* Exercise requirements
Output exactly the span of lines beginning with the one that holds "try assumption; [|change" and ending with the last line of the data below.

Collected data

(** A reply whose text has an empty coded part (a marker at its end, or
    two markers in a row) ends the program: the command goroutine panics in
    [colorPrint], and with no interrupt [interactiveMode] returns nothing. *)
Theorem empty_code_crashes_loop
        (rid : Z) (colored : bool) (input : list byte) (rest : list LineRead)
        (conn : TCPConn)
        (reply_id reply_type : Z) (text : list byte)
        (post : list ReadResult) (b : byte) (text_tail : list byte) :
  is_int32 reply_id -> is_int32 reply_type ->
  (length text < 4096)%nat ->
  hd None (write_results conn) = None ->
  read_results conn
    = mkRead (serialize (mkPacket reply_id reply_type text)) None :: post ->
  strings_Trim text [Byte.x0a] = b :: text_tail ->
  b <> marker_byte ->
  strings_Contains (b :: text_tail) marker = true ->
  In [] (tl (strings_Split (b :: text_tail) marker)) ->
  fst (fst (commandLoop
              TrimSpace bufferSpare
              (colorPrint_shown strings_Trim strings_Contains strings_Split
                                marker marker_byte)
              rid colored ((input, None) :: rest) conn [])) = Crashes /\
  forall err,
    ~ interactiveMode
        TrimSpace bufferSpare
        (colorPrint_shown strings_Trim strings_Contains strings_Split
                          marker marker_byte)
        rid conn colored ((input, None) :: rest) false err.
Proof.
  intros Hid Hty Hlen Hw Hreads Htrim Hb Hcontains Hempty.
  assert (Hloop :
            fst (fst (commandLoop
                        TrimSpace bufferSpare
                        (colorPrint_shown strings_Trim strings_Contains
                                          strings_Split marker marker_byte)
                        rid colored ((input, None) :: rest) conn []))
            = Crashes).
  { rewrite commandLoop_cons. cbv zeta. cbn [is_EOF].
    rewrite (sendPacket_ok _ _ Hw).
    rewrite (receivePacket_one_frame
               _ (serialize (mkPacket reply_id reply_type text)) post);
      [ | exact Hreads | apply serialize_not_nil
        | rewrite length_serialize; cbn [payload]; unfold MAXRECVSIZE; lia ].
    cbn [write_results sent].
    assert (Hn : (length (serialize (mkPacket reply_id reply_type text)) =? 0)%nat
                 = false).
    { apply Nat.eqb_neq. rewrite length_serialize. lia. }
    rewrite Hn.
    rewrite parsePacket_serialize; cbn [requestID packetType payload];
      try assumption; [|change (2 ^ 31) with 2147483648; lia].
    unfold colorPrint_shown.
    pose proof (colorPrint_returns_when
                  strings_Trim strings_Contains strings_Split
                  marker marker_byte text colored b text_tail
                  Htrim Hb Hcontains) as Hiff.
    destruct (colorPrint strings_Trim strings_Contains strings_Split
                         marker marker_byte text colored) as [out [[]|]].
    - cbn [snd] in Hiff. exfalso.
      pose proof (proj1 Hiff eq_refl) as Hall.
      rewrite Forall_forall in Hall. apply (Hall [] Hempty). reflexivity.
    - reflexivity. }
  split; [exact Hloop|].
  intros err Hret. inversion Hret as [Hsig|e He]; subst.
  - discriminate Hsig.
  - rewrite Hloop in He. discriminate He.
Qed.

* Solved exercise
      try assumption; [|change (2 ^ 31) with 2147483648; lia].
    unfold colorPrint_shown.
    pose proof (colorPrint_returns_when
                  strings_Trim strings_Contains strings_Split
                  marker marker_byte text colored b text_tail
                  Htrim Hb Hcontains) as Hiff.
    destruct (colorPrint strings_Trim strings_Contains strings_Split
                         marker marker_byte text colored) as [out [[]|]].
    - cbn [snd] in Hiff. exfalso.
      pose proof (proj1 Hiff eq_refl) as Hall.
      rewrite Forall_forall in Hall. apply (Hall [] Hempty). reflexivity.
    - reflexivity. }
  split; [exact Hloop|].
  intros err Hret. inversion Hret as [Hsig|e He]; subst.
  - discriminate Hsig.
  - rewrite Hloop in He. discriminate He.
Qed.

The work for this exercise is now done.